Exercise instructions ::
From the line containing "rewrite (total_ext _ (λ x, bool_decide" through the last line, print the records exactly and nothing else.

Dataset excerpts ::
Lemma filter_none_of_length l l' :
  NoDup (ae_ID <$> l) → l' ⊆+ l →
  (length (List.filter (none_of (ae_ID <$> l')) l) = length l - length l')%nat.
Proof.
  intros Hnd Hsub. destruct (submseteq_Permutation _ _ Hsub) as [k Hp].
  assert (NoDup (ae_ID <$> (l' ++ k))) as Hnd' by by rewrite <-Hp.
  assert (∀ x y, x ≡ₚ y → length (List.filter (none_of (ae_ID <$> l')) x) =
    length (List.filter (none_of (ae_ID <$> l')) y)) as Hfp.
  { induction 1; simpl; repeat destruct (none_of _ _); simpl; congruence. }
  rewrite (Hfp _ _ Hp), (Permutation_length Hp), List.filter_app, !length_app.
  rewrite fmap_app in Hnd'. apply NoDup_app in Hnd' as (_ & Hdis & _).
  assert (List.filter (none_of (ae_ID <$> l')) l' = []) as ->.
  { assert (∀ x, x ⊆ l' → List.filter (none_of (ae_ID <$> l')) x = []) as Hx; [|by apply Hx].
    induction x as [|e x IH]; intros Hx; simpl; [done|]. unfold none_of at 1.
    rewrite bool_decide_true; [apply IH|apply list_elem_of_fmap_2, Hx]; set_solver. }
  assert (List.filter (none_of (ae_ID <$> l')) k = k) as ->.
  { assert (∀ x, x ⊆ k → List.filter (none_of (ae_ID <$> l')) x = x) as Hx; [|by apply Hx].
    induction x as [|e x IH]; intros Hx; simpl; [done|]. unfold none_of at 1.
    rewrite bool_decide_false; [simpl; f_equal; apply IH; set_solver|].
    intros Hin. apply (Hdis _ Hin), list_elem_of_fmap_2, Hx. set_solver. }
  simpl. lia.
Qed.

Lemma batch_sub w : batch w ⊆+ undelivered w.
Proof.
  unfold batch, undelivered.
  destruct (_ && _); [etrans; [apply submseteq_take|]|]; by rewrite sort_Slice_perm.
Qed.

Lemma batch_length w : length (batch w) = (length (undelivered w) `min` 100)%nat.
Proof.
  unfold batch, undelivered. simpl (0 <? 100).
  rewrite (Permutation_length (sort_Slice_perm _ _)).
  destruct (Z.ltb_spec 100 (Z.of_nat (length (List.filter (λ e, negb (ae_Delivered e))
    (auditOutbox (store w)))))); simpl.
  - rewrite length_take, (Permutation_length (sort_Slice_perm _ _)). lia.
  - rewrite (Permutation_length (sort_Slice_perm _ _)). lia.
Qed.

Lemma filter_ids_sub (p : AuditOutboxEvent → bool) l :
  sublist (ae_ID <$> List.filter p l) (ae_ID <$> l).
Proof.
  induction l as [|e l IH]; simpl; [done|].
  destruct (p e); csimpl; by constructor.
Qed.
End progress.
(** Repetitions and order do not matter. *)
Lemma sum_new_total p ds keys evs :
  NoDup (event_key <$> ds) → (∀ d ev, reports d ev → p ev = p d) →
  (∀ ev, ev ∈ evs → ∃ d, d ∈ ds ∧ reports d ev) →
  (sum_new p keys evs == total (λ d, bool_decide (event_key d ∈ event_key <$> evs) &&
    (bool_decide (event_key d ∉ keys) && p d)) ds)%Q.
Proof.
  intros Hnd Hp. revert keys. induction evs as [|ev evs IH]; intros keys Hr.
  - rewrite (total_ext _ (λ _, false)).
    { clear. induction ds as [|d ds IH]; simpl in *; [done|]. rewrite <-IH. lra. }
    intros d _. by rewrite bool_decide_false by apply not_elem_of_nil.
  - destruct (Hr ev (list_elem_of_here _ _)) as (d & Hd & Hrep). simpl.
    rewrite IH by (intros; by apply Hr, list_elem_of_further).
    pose proof Hrep as (Hk & _ & _ & Ha & _). rewrite (Hp _ _ Hrep), Hk.
    unfold credit at 1. rewrite Ha. fold (credit d).
    set (q := λ x, bool_decide (event_key x ∈ event_key d :: (event_key <$> evs)) &&
      (bool_decide (event_key x ∉ keys) && p x)).
    transitivity (total q ds); [|done].
    rewrite (total_split q ds d Hnd Hd). unfold q at 1.
    rewrite (bool_decide_true (event_key d ∈ _)) by apply list_elem_of_here. simpl.
    rewrite (total_ext _ (λ x, bool_decide (event_key x ≠ event_key d) && q x)); [done|].
    intros x _. unfold q.
    destruct (decide (event_key x = event_key d)) as [He|He].
    + rewrite He, (bool_decide_false (_ ∉ {[_]} ∪ _)) by set_solver.
      rewrite (bool_decide_false (_ ≠ _)) by (by intros []). by rewrite andb_false_r.
    + rewrite (bool_decide_true (_ ≠ _)) by done. simpl. f_equal; [|f_equal];
        apply bool_decide_ext; set_solver.
Qed.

Answer for the task ::
    rewrite (total_ext _ (λ x, bool_decide (event_key x ≠ event_key d) && q x)); [done|].
    intros x _. unfold q.
    destruct (decide (event_key x = event_key d)) as [He|He].
    + rewrite He, (bool_decide_false (_ ∉ {[_]} ∪ _)) by set_solver.
      rewrite (bool_decide_false (_ ≠ _)) by (by intros []). by rewrite andb_false_r.
    + rewrite (bool_decide_true (_ ≠ _)) by done. simpl. f_equal; [|f_equal];
        apply bool_decide_ext; set_solver.
Qed.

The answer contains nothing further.